Civil liberties groups are gaining momentum in their fight against Netizens' enemy No. 1: spam.
Today, the Center for Democracy and Technology held the third in a series of private forums on junk email. But that organization is not alone in its efforts.
While individual antispam advocates--many of whom are network experts--use coersion, pressure, and publicity to rid the Net of unsolicited junk email, civil liberties organization, government bodies, and politicians increasingly are jumping onto the antispam bandwagon.
What they're finding is that while most Netizens find spam to be irritating, at the very least, there really is no simple way to get rid of it. In addition, as groups that seek to protect civil liberties, they have to consider the First Amendment rights of those who send spam. Some judges, however, have ruled in spam cases that spammers have no First Amendment rights to send junk email.

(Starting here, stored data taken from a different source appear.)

(* ===== verification/TwoServersExamples.v ===== *)
(** * TwoServersExamples: two servers with the module

    The sender of MigrateExamples and an empty server, in sync and with [async],
    and a server that refuses every RESTORE: with [async] a key is lost. *)

From S2P Require Import Prelude.
From S2P Require Import KeySlot.
From S2P Require Import Numbers.
From S2P Require Import Slots.
From S2P Require Import SlotsInv.
From S2P Require Import Events.
From S2P Require Import EventsProps.
From S2P Require Import Refinement.
From S2P Require Import SkipListExamples.
From S2P Require Import RefinementExamples.
From S2P Require Import Prog.
From S2P Require Import Server.
From S2P Require Import ServerSpec.
From S2P Require Import ConnCache.
From S2P Require Import Commands.
From S2P Require Import CommandsExamples.
From S2P Require Import Migrate.
From S2P Require Import MigrateProps.
From S2P Require Import MigratePool.
From S2P Require Import MigrateSpec.
From S2P Require Import MigrateExamples.
From S2P Require Import Restore.
From S2P Require Import RestoreProps.
From S2P Require Import RestoreExamples.
From S2P Require Import Async.
From S2P Require Import TwoServers.
From S2P Require Import TwoServersProps.
From S2P Require Import TwoServersSpec.
From S2P Require Import AsyncProps.
Local Open Scope Z_scope.

(** ** A server with no key *)
Lemma ex_empty_small : small (sp_names (spec_init 1024 2)).
Proof. by apply (bool_decide_unpack (small _)); vm_compute. Qed.

Definition ex_empty_world : world (list byte) ex_server () :=
  World (ExServer (sp_names (spec_init 1024 2)) ex_empty_small) ex_module () ∅ ∅ [].

(** The sender, connected to it; the first reply to a command is lost. *)
Definition ex_pair : world (list byte) ex_server (target (list byte) ex_server ()) :=
  World ex_full_server ex_full_module (Target ex_empty_world 1 ∅ ∅ [Delivered; Delivered; LostReply]) ∅ ∅ [].

Lemma ex_answers : restore_answers (S := list byte) (Srv := ex_server).
Proof. intros srv db k ttlms val. cbn. by destruct (ex_with srv _). Qed.

(** The empty server has room for the keys: no others come. *)
Definition ex_room (srv : ex_server) : Prop := Forall (λ ks, ks ⊆ list_to_set ex_keys) (es_names srv).

Lemma ex_room_small (names : list (gset (list byte))) : Forall (λ ks, ks ⊆ list_to_set ex_keys) names -> small names.
Proof.
  intros H. eapply Forall_impl; [exact H|]. intros ks Hks. apply subseteq_size in Hks.
  assert (size (list_to_set ex_keys : gset (list byte)) = 2%nat) as E by (vm_compute; reflexivity).
  rewrite E in Hks. eapply Z.le_lt_trans; [exact (inj_le _ _ Hks)|done].
Qed.

Lemma ex_never_refuses : never_refuses (S := list byte) (key_name <$> ex_objs) ex_room.
Proof.
  intros srv db k ttlms val r evs srv' Hsrv Hk E. cbn in E.
  assert (Forall (λ ks, ks ⊆ list_to_set ex_keys) (add_name db k (es_names srv))) as Hnames.
  { unfold add_name. apply Forall_alter; [done|]. intros ks _ Hks. apply union_subseteq. split; [|done].
    apply singleton_subseteq_l, elem_of_list_to_set. exact Hk. }
  destruct (ex_with srv _) as [srv1|] eqn:Ew.
  - injection E as <- _ <-. split; [done|]. unfold ex_room. by rewrite (ex_with_names _ _ _ Ew).
  - unfold ex_with in Ew. destruct (decide _) as [|Hno]; [done|]. by destruct Hno; apply ex_room_small.
Qed.

Lemma ex_pair_ok asy : target_ok asy 0 ex_objs ex_pair.
Proof.
  split.
  - exact ex_answers.
  - right. exists ex_room. split; [|exact ex_never_refuses]. by apply (bool_decide_unpack _); vm_compute.
  - apply (init_represents ex_seed [] 1024 2 0 true false); lia.
  - apply ex_valid; [vm_compute; reflexivity|lia].
  - done.
  - exact ex_objs_indexable.
Qed.

Lemma ex_pair_args asy :
  mgrt_args (HN := target_net (Srv := ex_server) (Net := ()) (λ b : list byte, b) asy) ex_buf ex_host ex_port ex_pool 7.
Proof.
  split; [done| |apply ex_pool_ok|done]. split; [vm_compute; by eexists|].
  intros net h p c errstr net' E. cbn in E. destruct (arrives net) as [[] tg]; [done|..]. all: injection E as _ <- _; vm_compute; lia.
Qed.

Lemma ex_make_content (b : list byte) : content b = b.
Proof. done. Qed.

Lemma ex_pair_dump : Forall2 (dumps (w_srv ex_pair) 0) ex_keys ex_objs.
Proof. constructor; [|constructor; [|constructor]]; apply ex_dumps; vm_compute; reflexivity. Qed.

Lemma ex_pair_wf : cache_wf ex_pair.
Proof. split; cbn [ex_pair w_cache]; intros *; by rewrite lookup_empty. Qed.

Lemma ex_pair_db : valid_db (srv_spec (w_srv ex_pair)) 0.
Proof. apply ex_valid; [vm_compute; reflexivity|lia]. Qed.

(** With a server that does not block its clients and with one that does. *)
Lemma migration_loses_nothing_witness :
  runs (migrateKeys (HN := target_net (λ b : list byte, b) false) ex_buf ex_pool 7 0 ex_host ex_port 1000 ex_keys None) ex_pair
    (λ _ w' _, follows w' ∧ follows (tg_world (w_net w')) ∧ none_lost 0 ex_objs ex_pair w') ∧
  runs (migrateKeys (HN := target_net (λ b : list byte, b) true) ex_buf ex_pool 7 0 ex_host ex_port 1000 ex_keys None) ex_pair
    (λ _ w' _, follows w' ∧ follows (tg_world (w_net w')) ∧ none_lost 0 ex_objs ex_pair w').
Proof.
  split.
  - apply (migration_loses_nothing (λ b : list byte, b) ex_make_content false ex_buf ex_pool 7 0 ex_host ex_port 1000
      ex_keys ex_objs None ex_pair);
      [exact ex_full_represents|exact ex_pair_db|exact ex_pair_wf|exact (ex_pair_args false)|done|exact ex_pair_dump|exact (ex_pair_ok false)].
  - apply (migration_loses_nothing (λ b : list byte, b) ex_make_content true ex_buf ex_pool 7 0 ex_host ex_port 1000
      ex_keys ex_objs None ex_pair);
      [exact ex_full_represents|exact ex_pair_db|exact ex_pair_wf|exact (ex_pair_args true)|done|exact ex_pair_dump|exact (ex_pair_ok true)].
Defined.

Definition ex_both {Srv} (names : Srv -> list (gset (list byte)))
    (o : option (Z * world (list byte) ex_server (target (list byte) Srv ()))) :=
  (λ '(r, w), (r, es_names (w_srv w), names (w_srv (tg_world (w_net w))))) <$> o.

(** The keys are on both servers when the reply is lost, and move otherwise. *)
Example ex_reply_lost :
  ex_both es_names (migrateKeys (HN := target_net (λ b : list byte, b) false) ex_buf ex_pool 7 0 ex_host ex_port 1000 ex_keys None ex_pair) =
  Some (SLOTS_MGRT_ERR, ex_full_names, [list_to_set ex_keys; ∅]).
Proof. by apply (bool_decide_unpack _); vm_compute. Qed.

(** A command that is lost changes nothing on either server. *)
Definition ex_pair_down : world (list byte) ex_server (target (list byte) ex_server ()) :=
  World ex_full_server ex_full_module (Target ex_empty_world 1 ∅ ∅ [Delivered; Delivered; LostCommand]) ∅ ∅ [].

Example ex_command_lost :
  ex_both es_names (migrateKeys (HN := target_net (λ b : list byte, b) false) ex_buf ex_pool 7 0 ex_host ex_port 1000 ex_keys None ex_pair_down) =
  Some (SLOTS_MGRT_ERR, ex_full_names, [∅; ∅]).
Proof. by apply (bool_decide_unpack _); vm_compute. Qed.

Definition ex_pair_up : world (list byte) ex_server (target (list byte) ex_server ()) :=
  World ex_full_server ex_full_module (Target ex_empty_world 1 ∅ ∅ []) ∅ ∅ [].

Example ex_moved :
  ex_both es_names (migrateKeys (HN := target_net (λ b : list byte, b) false) ex_buf ex_pool 7 0 ex_host ex_port 1000 ex_keys
    (Some (bytes_of "withpipeline")) ex_pair_up) =
  Some (2, [{[ex_key "{tag}2"]}; ∅], [list_to_set ex_keys; ∅]).
Proof. by apply (bool_decide_unpack _); vm_compute. Qed.

(** ** A server that refuses RESTORE *)
Record ex_refusing := Refusing { rf_names : list (gset (list byte)) }.

#[export] Instance ex_refusing_server : RedisServer (list byte) ex_refusing := {
  RedisModule_Call srv db c :=
    (match c with RESTORE _ _ _ => Some REDISMODULE_REPLY_ERROR | _ => Some REDISMODULE_REPLY_NULL end, [], srv);
  RedisModule_KeyType srv db key := KEYTYPE_EMPTY;
  RedisModule_Milliseconds _ := 1700000000000;
  random_draws _ := (5%nat, ex_rand);
  pool_order _ n := rev (seq 0 n);
  detached_db := 0
}.

Definition ex_refused : world (list byte) ex_server (target (list byte) ex_refusing ()) :=
  World ex_full_server ex_full_module
    (Target (World (Refusing [∅; ∅]) ex_module () ∅ ∅ []) 2 {[1%nat := 0]} ∅ []) ∅ ∅ [].

Definition ex_argv : list (list byte * list byte * list byte) := [(ex_key "other", bytes_of "0", ex_value)].

Lemma ex_result {A B} (o : option (A * B)) a b : fst <$> o = Some a -> o = Some (a, default b (snd <$> o)).
Proof. by destruct o as [[]|]; intros [= ->]. Qed.

Lemma ex_restore_refused :
  slotsRestoreCmd 0 (split_argv (λ b : list byte, b) ex_argv 0 1) (tg_world (w_net ex_refused)) =
  Some (SLOTS_MGRT_ERR, default (tg_world (w_net ex_refused))
    (snd <$> slotsRestoreCmd 0 (split_argv (λ b : list byte, b) ex_argv 0 1) (tg_world (w_net ex_refused)))).
Proof. apply ex_result. vm_compute. reflexivity. Qed.

Lemma async_error_acknowledged_witness :
  (∃ w', doSplitRestoreCommand (HN := target_net (λ b : list byte, b) false) 1 ex_argv 0 1 ex_refused = Some (SLOTS_MGRT_ERR, w')) ∧
  (∃ w', doSplitRestoreCommand (HN := target_net (λ b : list byte, b) true) 1 ex_argv 0 1 ex_refused = Some (1, w') ∧
    tg_world (w_net w') = default (tg_world (w_net ex_refused))
      (snd <$> slotsRestoreCmd 0 (split_argv (λ b : list byte, b) ex_argv 0 1) (tg_world (w_net ex_refused)))).
Proof.
  eapply (async_error_acknowledged (λ b : list byte, b) 1 0 ex_argv 0 1 ex_refused).
  - cbn. lia.
  - reflexivity.
  - reflexivity.
  - exact ex_restore_refused.
  - exact ex_restore_refused.
Defined.

(** The sender keeps its keys when the refusal is an error, and deletes them when
    the server has [async]: they are on neither server. *)
Example ex_refusal :
  ex_both rf_names (migrateKeys (HN := target_net (λ b : list byte, b) false) ex_buf ex_pool 7 0 ex_host ex_port 1000 ex_keys None ex_refused) =
  Some (SLOTS_MGRT_ERR, ex_full_names, [∅; ∅]).
Proof. by apply (bool_decide_unpack _); vm_compute. Qed.

Example ex_keys_lost :
  ex_both rf_names (migrateKeys (HN := target_net (λ b : list byte, b) true) ex_buf ex_pool 7 0 ex_host ex_port 1000 ex_keys None ex_refused) =
  Some (2, [{[ex_key "{tag}2"]}; ∅], [∅; ∅]).
Proof. by apply (bool_decide_unpack _); vm_compute. Qed.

But if spam doesn't go away tomorrow, it won't be for lack of trying. CDT, for instance, has held a series of meetings involving representatives from industry, government, technology, and civil liberties sectors. This summer, it also set up a Web site called the Junk Email Resource Page, meant to be something of a clearinghouse when it comes to answering questions about email, including the legality of specific pieces.
The CDT has divided spam into three categories, the first of which is spam that is blatantly illegal, such as emails advertising pyramid schemes and fraud. That category is probably the easiest to deal with, at least in theory, because there already are laws forbidding fraud, no matter what the medium, said CDT staff attorney Deirdre Mulligan.
Still, people need to actually report the alleged fraud for government to be able to act upon it, she added.
The second category gets a little murkier. That is the area that the CDT is labeling "technology fraud." That area encompasses all the ways spammers steal technology or use technology to hide who they are, including the common practice of hijacking mail servers and spoofing message headers. That category might also be covered by existing technology.
But the third category the CDT defines is the "everything else" category: junk email sent directly from a traceable place that involves simple advertising.
That is the toughest one with which to deal. "It just happens to be gumming up the network, making many users crazy and certainly flooding many ISPs and overloading them," Mulligan said. "It raises privacy concerns. It raises enormous cost-shifting concerns."
Junk emailers claim the courts have ruled that junk email is protected under the First Amendment. Nonetheless, there are sticky issues yet to be resolved.
EPIC is looking into junk emailers' practice of collecting and disseminating personal information such as email addresses to see whether that violates the privacy rights of individuals, said David Banisar, staff counsel for EPIC.
The EFF also is working on the issue on several levels--legal, technological, and legislative, said EFF's program director Stanton McCandlish.
"There's no magic bullet," he noted. "This practice really threatens the entire viability of the medium. When people get so much junk mail, it's almost impossible to find real mail...That undermines a lot of faith in electronic commerce."
As for the First Amendment issue raised by junk emailers: "That's complete bunk. Your right to swing your foot stops when you hit my face.
"They're making everyone else pay for it. The First Amendment does not include a right to force other people to listen or force other people to pay for your speech."